1. Patchwork Commerce — Localisation Infrastructure for Global Sellers
Selling internationally from a UK base has never been more complex — or more commercially valuable. Patchwork Commerce provides a middleware layer that handles the localisation, regulatory compliance, and tax calculation complexity of cross-border e-commerce, enabling UK brands to sell compliantly in 40+ markets from a single backend. The company’s unique advantage is its AI-assisted compliance engine, which monitors regulatory changes across target markets and automatically updates product listings and checkout flows to remain compliant without manual intervention.
Patchwork raised an £8 million Series A in January 2026 and has onboarded over 1,200 UK SME clients since its launch in 2024. With UK SME exports a stated government priority, its timing is impeccable.
2. Clearpath Returns — Profiting from the Returns Crisis
Returns represent one of e-commerce’s most expensive and environmentally damaging problems. UK online retailers collectively processed over 400 million returns in 2025, at an average cost of approximately £8 per item. Clearpath Returns applies machine learning to returns data to predict return likelihood at the point of purchase, enabling retailers to tailor their presentation, sizing guidance, and product descriptions to reduce return rates for high-risk items.
Early adopters are reporting return rate reductions of 14-19% on targeted SKUs — a commercial saving that typically delivers a return on the Clearpath licence fee within the first month of deployment.

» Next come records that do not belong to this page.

Definition rg_set_table t s := {| me := me s; table := t; leftleafset := leftleafset s;
  rightleafset := rightleafset s; Rrange := Rrange s; Lrange := Lrange s; events := events s |}.
Definition rg_set_leafset (right : bool) p s := {| me := me s; table := table s;
  leftleafset := if right then leftleafset s else p; rightleafset := if right then p else rightleafset s;
  Rrange := Rrange s; Lrange := Lrange s; events := events s |}.
Definition rg_set_ranges r l s := {| me := me s; table := table s; leftleafset := leftleafset s;
  rightleafset := rightleafset s; Rrange := r; Lrange := l; events := events s |}.
Definition rg_event e s := {| me := me s; table := table s; leftleafset := leftleafset s;
  rightleafset := rightleafset s; Rrange := Rrange s; Lrange := Lrange s; events := events s ++ [e] |}.

Definition leafset (right : bool) (s : RouteGlobal) : list (option host) :=
  if right then rightleafset s else leftleafset s.
Definition entry (s : RouteGlobal) (i j : Z) : list (option host) :=
  default (replicate MAX_ENTRY None) (table s !! (i, j)).

Definition host_get (h : host) : M RouteGlobal unit := modify (rg_event (HostGet h)).
Definition host_release (h : host) : M RouteGlobal unit := modify (rg_event (HostRelease h)).

Definition route_init (h : host) : RouteGlobal :=
  {| me := h; table := ∅; leftleafset := replicate (LEAFSET_SIZE / 2 + 1) None;
     rightleafset := replicate (LEAFSET_SIZE / 2 + 1) None;
     Rrange := h_key h; Lrange := h_key h; events := [] |}.

(** ** Choosing among hosts *)

(** [find_closest_key] of a non-empty array: the first of the nearest. *)
Definition distance_to (key : Key) (h : host) : Key := key_distance [] (h_key h) key.
Fixpoint find_closest (key : Key) (min : host) (mindif : Key) (hosts : list host) : host :=
  match hosts with
  | [] => min
  | h :: hosts =>
      let dif := distance_to key h in
      if key_comp dif mindif <? 0 then find_closest key h dif hosts else find_closest key min mindif hosts
  end.
Definition find_closest_key (key : Key) (hosts : list host) : option host :=
  match hosts with
  | [] => None
  | h :: hosts => Some (find_closest key h (distance_to key h) hosts)
  end.

(** The comparisons of [sort_hosts] and [sort_hosts_key]: whether the later
    host [y] and the earlier host [x] change places. *)
Definition better (key : Key) (y x : host) : bool :=
  let pmatch1 := key_index key (h_key x) in
  let pmatch2 := key_index key (h_key y) in
  if pmatch1 <? pmatch2 then true
  else if pmatch1 =? pmatch2 then key_comp (distance_to key y) (distance_to key x) <? 0
  else false.
Definition nearer (key : Key) (y x : host) : bool :=
  key_comp (distance_to key y) (distance_to key x) <? 0.

(** The inner loop for one [i]: the host at [i] and those behind it. *)
Fixpoint exchange_pass (swap : host → host → bool) (x : host) (l : list host) : host * list host :=
  match l with
  | [] => (x, [])
  | y :: l =>
      if swap y x then let '(m, l') := exchange_pass swap y l in (m, x :: l')
      else let '(m, l') := exchange_pass swap x l in (m, y :: l')
  end.
Fixpoint exchange_sort (swap : host → host → bool) (size : nat) (l : list host) : list host :=
  match size, l with
  | S n, x :: l => let '(m, l') := exchange_pass swap x l in m :: exchange_sort swap n l'
  | _, _ => l
  end.
Definition sort_hosts (hosts : list host) (key : Key) : list host :=
  exchange_sort (better key) (length hosts) hosts.
Definition sort_hosts_key (hosts : list host) (key : Key) : list host :=
  exchange_sort (nearer key) (length hosts) hosts.

(** ** Leafsets *)

(** The index of the first null pointer of an array. *)
Fixpoint null_index (arr : list (option host)) : option nat :=
  match arr with
  | [] => None
  | None :: _ => Some 0%nat
  | Some _ :: arr => S <$> null_index arr
  end.
Definition leafset_size (arr : list (option host)) : M RouteGlobal nat :=
  match null_index arr with
  | Some n => mret n
  | None => ub "leafset_size runs behind the end"
  end.

(** The hosts before the first null pointer. *)
Fixpoint hosts_of (arr : list (option host)) : list host :=
  match arr with
  | Some h :: arr => h :: hosts_of arr
  | _ => []
  end.

Definition leafset_range_update : M RouteGlobal unit :=
  s ← get;
  let right := hosts_of (rightleafset s) in
  let rrange := from_option h_key (Rrange s) (last right) in
  let lrange := if bool_decide (right = []) then h_key (me s) else Lrange s in
  let lrange := from_option h_key (h_key (me s)) (hosts_of (leftleafset s) !! 0%nat) in
  put (rg_set_ranges rrange lrange s).

(** Whether [h] lies between this node and [p], in the direction of the set. *)
Definition on_the_way (right : bool) (s : RouteGlobal) (h p : host) : bool :=
  if right then key_between (h_key h) (h_key (me s)) (h_key p)
  else key_between (h_key h) (h_key p) (h_key (me s)).

(** The search of [leafset_insert] from position [i] on, [p] being the rest of
    the set: a position, or nothing for a host that is there.  The test for
    equality is skipped where [foundKeyPos] is set. *)
Fixpoint insert_position (right : bool) (s : RouteGlobal) (h : host) (i : nat) (found : bool)
    (p : list host) : option nat :=
  match p with
  | [] => Some i
  | x :: p =>
      if found then Some i
      else if key_equal (h_key x) (h_key h) then None
      else
        match p with
        | [] => Some (S i)
        | y :: _ => insert_position right s h (S i) (on_the_way right s h y) p
        end
  end.

(** The loop that moves the hosts from [i] on by one place; the result has the
    array and the last host that was moved. *)
Fixpoint shift_in (fuel : nat) (i : nat) (tmp1 tmp2 : option host) (p : list (option host)) :
    list (option host) * option host :=
  match fuel with
  | O => (p, tmp2)
  | S n =>
      if (i <? LEAFSET_SIZE / 2)%nat then
        let tmp2 := default None (p !! i) in shift_in n (S i) tmp2 tmp2 (<[i := tmp1]> p)
      else (p, tmp2)
  end.

(** [deleted] and [added]. *)
Definition changes : Type := option host * option host.

Definition leafset_insert (h : host) (right : bool) (c : changes) : M RouteGlobal changes :=
  s ← get;
  let p := leafset right s in
  size ← leafset_size p;
  match hosts_of p with
  | [] => put (rg_set_leafset right (<[0%nat := Some h]> p) s) ;; mret (c.1, Some h)
  | x :: _ =>
      if key_equal (h_key x) (h_key h) then host_release h ;; mret c
      else
        match insert_position right s h 0 (on_the_way right s h x) (hosts_of p) with
        | None => host_release h ;; mret c
        | Some i =>
            let '(p', tmp2) := shift_in (LEAFSET_SIZE / 2) i (Some h) None p in
            put (rg_set_leafset right p' s) ;;
            mret (if bool_decide (is_Some tmp2 ∧ size = LEAFSET_SIZE / 2)%nat then tmp2 else c.1, Some h)
        end
  end.
(* ===== verification/Discovery.v ===== *)
(** * Discovery of multicast routers

    [modules/ipm/src/discovery]: the packet sniffers with which the module ipm
    looks for the IGMP or MLD router of an interface.  [basic_dis] drives
    libpcap and hands every captured packet to the filter of its subclass
    ([igmp_dis], [mld_dis]); the first packet a filter accepts tells the
    version of the protocol and the address of the router.  [dis_tank_item]
    runs the sniffers of an interface and collects what they found, and
    [service_discovery] turns it into the interfaces the module is to create.

    A captured packet is the list of its bytes, and a read behind its end is
    undefined behaviour.  libpcap, the sockets and the flags of an interface
    appear through their answers. *)

From S2P Require Import Prelude Uri Ipm.

Definition AF_INET : Z := 2.
Definition AF_INET6 : Z := 10.
Definition SIZE_ETHERNET : Z := 14.
Definition IFF_UP : Z := 1.
Definition IFF_LOOPBACK : Z := 8.
Definition IFF_POINTOPOINT : Z := 16.
Definition IFF_RUNNING : Z := 64.
Definition IFF_MULTICAST : Z := 4096.
Definition IPPROTO_IGMP : Z := 2.
Definition IPPROTO_ICMPV6 : Z := 58.
Definition IPPROTO_NONE : Z := 59.
Definition IGMP_MEMBERSHIP_QUERY : Z := 17.
Definition IGMP_V2_MEMBERSHIP_REPORT : Z := 22.
Definition IGMP_MINLEN : Z := 8.
Definition MLD_LISTENER_QUERY : Z := 130.
Definition MLDv1_HDR_SIZE : Z := 24.
Definition MLD2_MIN_HDR_SIZE : Z := 28.
Definition IP6_HDR_SIZE : Z := 40.
Definition PACKET_LEN : Z := 100.

(** [IGMP_IPV4_MULTICAST_TEST_GROUP_ADDR] ("238.99.99.99"), [IPV4_ALL_HOST_ADDR]
    ("224.0.0.1"), [MLD_IPV6_MULTICAST_TEST_GROUP_ADDR] ("FF02::99:99:99:99")
    and [IPV6_ALL_NODES_ADDR] ("ff02::1") in network byte order. *)
Definition IGMP_TEST_GROUP : bytes := z2b <$> [238; 99; 99; 99].
Definition IPV4_ALL_HOST : bytes := z2b <$> [224; 0; 0; 1].
Definition MLD_TEST_GROUP : bytes := z2b <$> [255; 2; 0; 0; 0; 0; 0; 0; 0; 153; 0; 153; 0; 153; 0; 153].
Definition IPV6_ALL_NODES : bytes := z2b <$> [255; 2; 0; 0; 0; 0; 0; 0; 0; 0; 0; 0; 0; 0; 0; 1].

(** ** Protocols *)

Inductive dis_proto_type :=
  | INIT_PROTO | IGMPvX | IGMPv1 | IGMPv2 | IGMPv3 | MLDvX | MLDv1 | MLDv2
  | PIMv1 | PIMv2 | NTPv1 | NTPv2 | DVMRP.
#[export] Instance dis_proto_type_eq_dec : EqDecision dis_proto_type.
Proof. solve_decision. Defined.

Definition protoResolver (i : dis_proto_type) : bytes :=
  match i with
  | INIT_PROTO => str "INIT_PROTO"
  | IGMPvX => str "IGMPvX" | IGMPv1 => str "IGMPv1" | IGMPv2 => str "IGMPv2" | IGMPv3 => str "IGMPv3"
  | MLDvX => str "MLDvX" | MLDv1 => str "MLDv1" | MLDv2 => str "MLDv2"
  | PIMv1 => str "PIMv1" | PIMv2 => str "PIMv2" | NTPv1 => str "NTPv1" | NTPv2 => str "NTPv2"
  | DVMRP => str "ERROR"
  end.

Inductive filter_type := ACTIVE | PASSIVE | INIT_FILTER.

(** [struct sockaddr_storage]: the family and the bytes of the address. *)
Record sockaddr := { ss_family : Z; sa_addr : bytes }.
Definition sockaddr_zero : sockaddr := {| ss_family := 0; sa_addr := replicate 16 NUL |}.

Record dis_proto := { m_type : dis_proto_type; m_hostAddr : sockaddr; m_rawData : bytes; m_rawData_size : Z }.
Definition dis_proto_new : dis_proto :=
  {| m_type := INIT_PROTO; m_hostAddr := sockaddr_zero; m_rawData := []; m_rawData_size := 0 |}.
Definition setType (t : dis_proto_type) (p : dis_proto) : dis_proto :=
  {| m_type := t; m_hostAddr := m_hostAddr p; m_rawData := m_rawData p; m_rawData_size := m_rawData_size p |}.
Definition setHostAddr (a : sockaddr) (p : dis_proto) : dis_proto :=
  {| m_type := m_type p; m_hostAddr := a; m_rawData := m_rawData p; m_rawData_size := m_rawData_size p |}.
Definition set_rawData (d : bytes) (n : Z) (p : dis_proto) : dis_proto :=
  {| m_type := m_type p; m_hostAddr := m_hostAddr p; m_rawData := d; m_rawData_size := n |}.
Definition hasRawData (p : dis_proto) : bool := 0 <? m_rawData_size p.
Lemma clean_keeps (s : str) : forallb clean s = true -> filter keeps s = s.
Proof.
  induction s as [| c s IH]; [reflexivity |].
  cbn [forallb filter]. intros H.
  apply andb_true_iff in H. destruct H as [Hc Hs]. rewrite (IH Hs).
  assert (Hk : keeps c = true).
  { unfold clean, keeps in *. apply orb_true_iff in Hc. apply orb_true_iff.
    destruct Hc as [Hc | Hc]; [left; exact Hc | right].
    rewrite negb_orb in Hc. apply andb_true_iff in Hc. tauto. }
  rewrite Hk. reflexivity.
Qed.

Lemma clean_only_lf (s : str) : forallb clean s = true -> only_lf s = true.
Proof.
  unfold only_lf. rewrite !forallb_forall. intros H c Hc.
  specialize (H c Hc). unfold clean in H.
  apply orb_true_iff in H. apply orb_true_iff.
  destruct H as [H | H]; [left; exact H | right].
  rewrite negb_orb in H. apply andb_true_iff in H. tauto.
Qed.

Lemma sanitize_of_clean (s : str) :
  forallb clean s = true ->
  sanitize s = match rstrip_nl s with [] => [] | _ :: _ => rstrip_nl s ++ [LF] end.
Proof.
  intros Hs. rewrite (sanitize_only_lf s (clean_only_lf s Hs)).
  rewrite (clean_replace_tab s Hs).
  rewrite (clean_keeps (rstrip_nl s)) by (apply rstrip_nl_forallb, Hs).
  reflexivity.
Qed.

Lemma blank_tail_snoc (body : str) :
  blank_tail (body ++ [LF]) = negb (unterminated body).
Proof.
  unfold blank_tail. rewrite rev_app_distr. cbn [rev app].
  destruct body as [| c body] using rev_ind; [reflexivity |].
  rewrite rev_app_distr, unterminated_snoc, negb_involutive. reflexivity.
Qed.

3. Fluxstore — Headless Commerce for Independent Retailers
The headless commerce architecture that gives enterprise retailers the flexibility to deliver consistent experiences across web, app, and in-store touchpoints has historically been inaccessible to smaller businesses due to cost and technical complexity. Fluxstore changes this equation with a composable commerce platform designed specifically for independent retailers with annual revenues between £500K and £10 million.
The company’s pre-built component library and no-code customisation tools enable independent retailers to achieve enterprise-grade flexibility at a fraction of the cost. Fluxstore currently serves 340 independent retailers across the UK and is expanding into Ireland and the Netherlands.
4. Stackd — AI Category Management for Grocery
Category management in grocery retail — deciding which products to stock, in what quantities, at what price, and in what promotional configuration — is enormously complex and has historically been driven by a combination of supplier negotiation, buyer intuition, and relatively crude data analysis. Stackd replaces this with an AI-driven category intelligence platform that synthesises POS data, consumer panel data, competitive pricing feeds, and supplier profitability models to generate category recommendations that consistently outperform human-only decision-making.
The company has three mid-size grocery chains as paying clients and is in advanced discussions with two major supermarket groups about enterprise deployments.
5. Grounded Commerce — Sustainability Verification for Retailers
Consumer demand for verified sustainability claims is growing faster than retailers’ ability to substantiate them. Grounded Commerce provides a supply chain transparency and claims verification platform that allows retailers to make specific, auditable sustainability statements — recycled content percentages, carbon footprint certifications, fair trade verification — without the manual audit burden that has historically made such claims commercially impractical for all but the largest brands.